By Thomas Waters
A. W. Pink wrote,
It is sad to find so many professing Christians who appear to regard the wrath of God as something for which they need to make an apology, or at least they wish there were no such thing . . . Yes, many there are who turn away from a vision of God’s wrath as though they were called to look upon some blotch in the Divine character . . . But what saith the Scriptures? As we turn to them we find that God has made no attempt to conceal the fact of His wrath. He is not ashamed to make it known that vengeance and fury belong unto Him . . . A study of the concordance will show that there are more references in Scripture to the anger, fury, and wrath of God, than there are to His love and tenderness. (The Attributes of God, p. 75).
One of the characteristics mankind shares with God is anger. Unlike God, however, our anger can be good or bad.

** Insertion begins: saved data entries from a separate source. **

#[global] Instance set_unfold_bs_set b i :
  SetUnfoldElemOf i (bs_set b) (0 <= i < bs_bits b /\ bs_mem b i = true).
Proof. constructor. apply elem_of_bs_set. Qed.
#[global] Instance set_unfold_universe n i : SetUnfoldElemOf i (universe n) (0 <= i < n).
Proof. constructor. apply elem_of_universe. Qed.
#[global] Instance set_unfold_interval s e i : SetUnfoldElemOf i (interval s e) (s <= i <= e).
Proof. constructor. apply elem_of_interval. Qed.

Lemma computes_upd m b (f : Z -> bool) X :
  0 <= bs_bits b -> wp m (fun b' => bs_upd b b' f) ->
  (forall i, i ∈ X <-> 0 <= i < bs_bits b /\ f i = true) -> computes m b X.
Proof.
  intros Hn Hm HX. eapply wp_mono; [exact Hm|]. intros b' Hu. split_and!; [apply Hu|apply Hu|].
  apply set_eq. intros i. rewrite HX, elem_of_bs_set, (upd_bits _ _ _ Hu).
  split; intros [? Hi]; (split; [done|]); by rewrite (upd_mem _ _ _ Hu) in *; try lia.
Qed.

Lemma size_count (X : gset Z) P lo hi :
  (forall i, i ∈ X <-> lo <= i < hi /\ P i = true) -> Z.of_nat (size X) = count P lo hi.
Proof.
  intros HX. unfold count.
  rewrite <-(size_list_to_set (C := gset Z)) by (apply NoDup_filter, NoDup_seqZ). do 2 f_equal.
  apply set_eq. intros i. rewrite HX, elem_of_list_to_set, list_elem_of_filter, elem_of_seqZ.
  intuition lia.
Qed.

(** [r] is the least, or the greatest, element of [X], or -1 when [X] is empty. *)
Definition least (X : gset Z) (r : Z) : Prop :=
  (r = -1 /\ X = ∅) \/ (r ∈ X /\ forall j, j ∈ X -> r <= j).
Definition greatest (X : gset Z) (r : Z) : Prop :=
  (r = -1 /\ X = ∅) \/ (r ∈ X /\ forall j, j ∈ X -> j <= r).

Lemma first_in_least P n (X : gset Z) r :
  (forall i, i ∈ X <-> 0 <= i < n /\ P i = true) -> first_in P 0 n r -> least X r.
Proof.
  intros HX [[-> Hno]|(Hr & HP & Hno)]; [left|right].
  - split; [done|]. apply set_eq. intros i. rewrite HX. split; [|set_solver].
    intros [Hi Ht]. rewrite Hno in Ht; done.
  - rewrite HX. split; [done|]. intros j [Hj Ht]%HX. destruct (decide (j < r)); [|lia].
    rewrite Hno in Ht by lia. done.
Qed.

Lemma last_in_greatest P n (X : gset Z) r :
  (forall i, i ∈ X <-> 0 <= i < n /\ P i = true) -> last_in P 0 n r -> greatest X r.
Proof.
  intros HX [[-> Hno]|(Hr & HP & Hno)]; [left|right].
  - split; [done|]. apply set_eq. intros i. rewrite HX. split; [|set_solver].
    intros [Hi Ht]. rewrite Hno in Ht; done.
  - rewrite HX. split; [done|]. intros j [Hj Ht]%HX. destruct (decide (r < j)); [|lia].
    rewrite Hno in Ht by lia. done.
Qed.

(** ** Set algebra *)

(** C35: every operation that changes a bitmap computes the corresponding set
    operation, keeps the size and keeps the bitmap well formed: setting and
    clearing one bit or a range, union, intersection, difference and
    complement. *)
Theorem bitmap_updates_refine_sets (b1 b2 : bitstr) (i s e : Z) :
  bs_wf b1 -> bs_wf b2 -> bs_bits b1 = bs_bits b2 ->
  0 <= i < bs_bits b1 -> 0 <= s < bs_bits b1 -> 0 <= e < bs_bits b1 ->
  computes (bit_set b1 i) b1 (bs_set b1 ∪ {[i]}) /\
  computes (bit_clear b1 i) b1 (bs_set b1 ∖ {[i]}) /\
  computes (bit_nset b1 s e) b1 (bs_set b1 ∪ interval s e) /\
  computes (bit_nclear b1 s e) b1 (bs_set b1 ∖ interval s e) /\
  computes (bit_and b1 b2) b1 (bs_set b1 ∩ bs_set b2) /\
  computes (bit_or b1 b2) b1 (bs_set b1 ∪ bs_set b2) /\
  computes (bit_and_not b1 b2) b1 (bs_set b1 ∖ bs_set b2) /\
  computes (bit_not b1) b1 (universe (bs_bits b1) ∖ bs_set b1) /\
  computes (bit_copybits b1 b2) b1 (bs_set b2).
Proof.
  intros W1 W2 Hn Hi Hs He. pose proof (wf_size _ W1).
  split_and!.
  - eapply computes_upd; [lia|by apply bit_set_spec|]. intros j. set_unfold. if_case; intuition (congruence || lia).
  - eapply computes_upd; [lia|by apply bit_clear_spec|]. intros j. set_unfold. if_case; intuition (congruence || lia).
  - eapply computes_upd; [lia|by apply bit_nset_spec|]. intros j. set_unfold.
    unfold bs_range. if_case; intuition (congruence || lia).
  - eapply computes_upd; [lia|by apply bit_nclear_spec|]. intros j. set_unfold.
    unfold bs_range. if_case; intuition (congruence || lia).
  - eapply computes_upd; [lia|by apply bit_and_spec|]. intros j. set_unfold. rewrite andb_true_iff. intuition lia.
  - eapply computes_upd; [lia|by apply bit_or_spec|]. intros j. set_unfold. rewrite orb_true_iff. intuition lia.
  - eapply computes_upd; [lia|by apply bit_and_not_spec|]. intros j. set_unfold.
    rewrite andb_true_iff, negb_true_iff, <-not_true_iff_false. intuition lia.
  - eapply computes_upd; [lia|by apply bit_not_spec|]. intros j. set_unfold.
    assert (bs_bits b1 <= 64 * Z.of_nat (length (bs_words b1)))
      by (rewrite (wf_len _ W1), bitstr_words_div; dlia).
    rewrite andb_true_iff, negb_true_iff, <-not_true_iff_false, Z.ltb_lt. intuition lia.
  - eapply computes_upd; [lia|by apply bit_copybits_spec|]. intros j. set_unfold. intuition lia.
Qed.

(** C36: the operations that inspect a bitmap answer the corresponding
    question about its set: membership, the least and greatest element, the
    least position outside, the number of elements, of missing elements, of
    elements in a range and of common elements. *)
Theorem bitmap_queries_refine_sets (b1 b2 : bitstr) (i e : Z) :
  bs_wf b1 -> bs_wf b2 -> bs_bits b1 = bs_bits b2 -> 0 <= i < bs_bits b1 -> e <= bs_bits b1 ->
  bit_test b1 i = Ret (bool_decide (i ∈ bs_set b1)) /\
  wp (bit_ffs b1) (least (bs_set b1)) /\
  wp (bit_fls b1) (greatest (bs_set b1)) /\
  wp (bit_ffc b1) (least (universe (bs_bits b1) ∖ bs_set b1)) /\
  bit_set_count b1 = Ret (Z.of_nat (size (bs_set b1))) /\
  bit_clear_count b1 = Ret (Z.of_nat (size (universe (bs_bits b1) ∖ bs_set b1))) /\
  bit_set_count_range b1 i e = Ret (Z.of_nat (size (bs_set b1 ∩ interval i (e - 1)))) /\
  bit_overlap b1 b2 = Ret (Z.of_nat (size (bs_set b1 ∩ bs_set b2))).
Proof.
  intros W1 W2 Hn [Hi1 Hi2] He. split_and!.
  - rewrite bit_test_spec by done. f_equal. symmetry. destruct (bs_mem b1 i) eqn:Hm.
    + apply bool_decide_eq_true. set_solver.
    + apply bool_decide_eq_false. set_unfold. intros [_ ?]. congruence.
  - eapply wp_mono; [by apply bit_ffs_spec|]. intros r. apply first_in_least. set_solver.
  - eapply wp_mono; [by apply bit_fls_spec|]. intros r. apply last_in_greatest. set_solver.
  - eapply wp_mono; [by apply bit_ffc_spec|]. intros r. apply first_in_least.
    intros j. set_unfold. rewrite negb_true_iff, <-not_true_iff_false. intuition lia.
  - rewrite bit_set_count_spec by done. f_equal. symmetry. apply size_count. set_solver.
  - rewrite bit_clear_count_spec by done. f_equal. symmetry. apply size_count.
    intros j. set_unfold. rewrite negb_true_iff, <-not_true_iff_false. intuition lia.
  - rewrite bit_set_count_range_spec by done. f_equal. symmetry. apply size_count.
    intros j. set_unfold. intuition lia.
  - rewrite bit_overlap_spec by done. f_equal. symmetry. apply size_count.
    intros j. set_unfold. rewrite andb_true_iff. intuition lia.
Qed.

(** A concrete bitmap for the examples. *)
Definition sample (n w : Z) : bitstr :=
  {| bs_magic := BITSTR_MAGIC; bs_bits := n; bs_words := [w] |}.

Lemma sample_wf n w : 0 < n <= 64 -> 0 <= w < 2 ^ 64 -> bs_wf (sample n w).
Proof.
  intros Hn Hw. constructor; simpl; [done|lia|rewrite bitstr_words_div; dlia|by apply Forall_singleton].
Qed.

Lemma bitmap_updates_refine_sets_witness :
  bs_wf (sample 10 37) /\
  computes (bit_and (sample 10 37) (sample 10 7)) (sample 10 37)
    (bs_set (sample 10 37) ∩ bs_set (sample 10 7)).
Proof.
  assert (bs_wf (sample 10 37)) by (apply sample_wf; lia).
  split; [done|].
  destruct (bitmap_updates_refine_sets (sample 10 37) (sample 10 7) 3 0 9) as (_ & _ & _ & _ & Hand & _);
    [done|apply sample_wf; lia|done|simpl; lia..|exact Hand].
Defined.

Lemma bitmap_queries_refine_sets_witness :
  bit_overlap (sample 10 37) (sample 10 7) =
    Ret (Z.of_nat (size (bs_set (sample 10 37) ∩ bs_set (sample 10 7)))) /\
  bit_overlap (sample 10 37) (sample 10 7) = Ret 2.
Proof.
  split; [|done].
  apply (bitmap_queries_refine_sets (sample 10 37) (sample 10 7) 3 9); simpl; try lia.
  all: apply sample_wf; lia.
Defined.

In Genesis 4:1-7, the Bible states that Cain was angry. He was angry at God and angry at his brother Able. At the heart of Cain’s anger was Cain who believed he had been wronged – primarily by God. His anger intensified and stained his worship and resulted in a murderous rage.
In 1 Samuel 17:19-26, David, a man after God’s own heart, is angry. He is angered by the criticism and taunts hurled at God and His people. He is angry because he sees the army of God retreating in cowardice. At the heart of David’s anger is God. His anger causes him to become involved, to take up the challenge and go out and meet Goliath on the field of battle.
Some people are angry people. They grumble and complain. Their nose stays out of joint and they are take everything as an insult. Such people are impatient, demanding, insulting and irritable. Such anger is ugly, controlling and hurtful.
Some people are angered by sin. They are angered by the injustice and devastation of sin. They are angered by political corruption and by a godless culture that is ruled by sex and violence. They are angry that the church is polluted and has sold the truth for approval and appeal.
We need some angry men. Not men like Cain, but men like David. Men that are distressed by evil and engaged for good.
Paul David Tripp notes,
The primary implication is that if God is holy and angry at the same time, then anger is not evil in and of itself. If it were, God would never be angry . . .Therefore, it is not merely possible to be holy and angry at the same time, it is a calling (Broken Down House, 130).
Many of us will become angry this week. Why? Will your anger be petty, self-centered and lead to hurt and disappointment? Or, will your anger propel you to do good? Our day cries out for people who are “good and angry.” Angry at sin, inequities, poverty, crime . . . Angry that God’s word, house, and day are ignored and trampled. Such anger will not lead to sin, but actions of love and righteousness.